:: Task requirements ::
Please could you give again the lines from the one holding "(glVertexAttribPointer index size" through the final line of the data below, exactly, with no other lines?

• • •

(** * BufferHubService: token hand-off and client bookkeeping

    A shallow embedding of [services/bufferhub/BufferHubService.cpp]
    (namespace android::frameworks::bufferhub::V1_0::implementation).

    The service owns two tables, [mTokenMap] (token -> weak pointer to the
    client that minted it) and [mClientSet] (weak pointers to every client
    handed out), and the random engine the tokens are drawn from.  The
    [BufferClient] and [BufferNode] objects the tables point to live on the
    process heap; they are modelled by two stores indexed by object identity.

    Every mutex of the source guards one critical section that is run here as
    one sequential step; [_hidl_cb(status, client, traits)] becomes the value
    the operation returns. *)

From stdpp Require Import gmap list functions sorting.

Local Open Scope Z_scope.

(** ** Fixed-width integers *)

(** Conversion to [uint32_t]: reduction modulo 2^32. *)
Definition to_uint32 (z : Z) : Z := z mod 2 ^ 32.

(** Conversion to (32-bit, two's complement) [int]. *)
Definition to_int32 (z : Z) : Z :=
  let u := z mod 2 ^ 32 in
  if decide (u < 2 ^ 31) then u else u - 2 ^ 32.

(** ** Handles, descriptors, replies *)

(** [native_handle_t] of <cutils/native_handle.h>: [numFds] file descriptors
    followed by [numInts] integers, all stored in the [int data[]] tail. *)
Record native_handle_t := mkNativeHandle {
  numFds : Z;
  numInts : Z;
  data : list Z
}.
Lemma texture_load_edge_witness :
  exists r w,
    main env_all_recoverable [frame_keys 1 []; frame_keys 2 []] initial_world
    = Ret r w /\
    count_calls is_texture_upload (trace w) = 0%nat /\
    count_calls is_draw (trace w) = 2%nat.
Proof.
  destruct (texture_load_edge env_all_recoverable
              [frame_keys 1 []; frame_keys 2 []] eq_refl)
    as (r & w & Hrun & Ht & _ & Hd).
  exists r, w. repeat split; assumption.
Defined.

(** X16.  The buffer objects live exactly as long as the loop: while the
    run is still in the loop the element buffer holds [indices] (and the
    vertex buffer [vertices] when the two names differ); once [main] has
    returned, no buffer name has a data store left. *)
Theorem buffers_lifetime (env : Env) (frames : list FrameInput) :
  context_ok env = true ->
  exists r w,
    main env frames initial_world = Ret r w /\
    let b := gl_run no_buffers (trace w) in
    (r = None ->
     store b (new_EBO env) = Some (UInts indices) /\
     (new_VBO env <> new_EBO env ->
      store b (new_VBO env) = Some (Floats vertices))) /\
    (r = Some 0%Z -> forall name, store b name = None).
Proof.
  intros Hctx. eexists _, _. split; [apply main_exact, Hctx |]. cbn [trace].
  rewrite !gl_run_app, (startup_buffers env Hctx).
  rewrite (gl_run_no_buffer_call
             (run_calls (played frames) (initial_locals env)))
    by (apply run_calls_forall; apply frame_calls_no_buffer_call).
  destruct (existsb quits frames); cbn zeta; split; try discriminate.
  - intros _ name. cbn. unfold store_set.
    destruct (Z.eqb name (new_EBO env)), (Z.eqb name (new_VBO env));
      reflexivity.
  - intros _. cbn. unfold store_set. rewrite Z.eqb_refl.
    split; [reflexivity |]. intros Hne.
    destruct (Z.eqb_spec (new_VBO env) (new_EBO env)) as [Heq | _];
      [contradiction | rewrite Z.eqb_refl; reflexivity].
Qed.

Lemma buffers_lifetime_witness :
  exists r w,
    main env_ok [frame_keys 1 [GLFW_KEY_ESCAPE]] initial_world = Ret r w /\
    forall name, store (gl_run no_buffers (trace w)) name = None.
Proof.
  destruct (buffers_lifetime env_ok [frame_keys 1 [GLFW_KEY_ESCAPE]] eq_refl)
    as (r & w & Hrun & _ & Hdel).
  exists r, w. split; [exact Hrun |]. apply Hdel.
  pose proof (main_exact env_ok [frame_keys 1 [GLFW_KEY_ESCAPE]] eq_refl) as He.
  rewrite He in Hrun. injection Hrun as <- _. reflexivity.
Defined.

(** ** What the draw call reads *)

Lemma indices_range : Forall (fun i => (0 <= i < 20)%Z) indices.
Proof. unfold indices. repeat (constructor; [lia |]). constructor. Qed.

Lemma attribute_in_bounds (index size offset : Z) :
  (0 <= offset)%Z -> (0 <= size)%Z ->
  (offset + size * sizeof_elem <= floats_per_vertex * sizeof_elem)%Z ->
  fetch_in_bounds (sizeof_array vertices) indices
    (glVertexAttribPointer index size GL_FLOAT false
                           (floats_per_vertex * sizeof_elem) offset).
Proof.
  intros Ho Hs Hfit. unfold fetch_in_bounds.
  eapply Forall_impl; [| exact indices_range].
  intros i Hi. cbv beta.
  change (sizeof_array vertices) with 640%Z.
  change (floats_per_vertex * sizeof_elem)%Z with 32%Z in *.
  unfold sizeof_elem in *. lia.
Qed.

• • •

:: Output of the task ::
    (glVertexAttribPointer index size GL_FLOAT false
                           (floats_per_vertex * sizeof_elem) offset).
Proof.
  intros Ho Hs Hfit. unfold fetch_in_bounds.
  eapply Forall_impl; [| exact indices_range].
  intros i Hi. cbv beta.
  change (sizeof_array vertices) with 640%Z.
  change (floats_per_vertex * sizeof_elem)%Z with 32%Z in *.
  unfold sizeof_elem in *. lia.
Qed.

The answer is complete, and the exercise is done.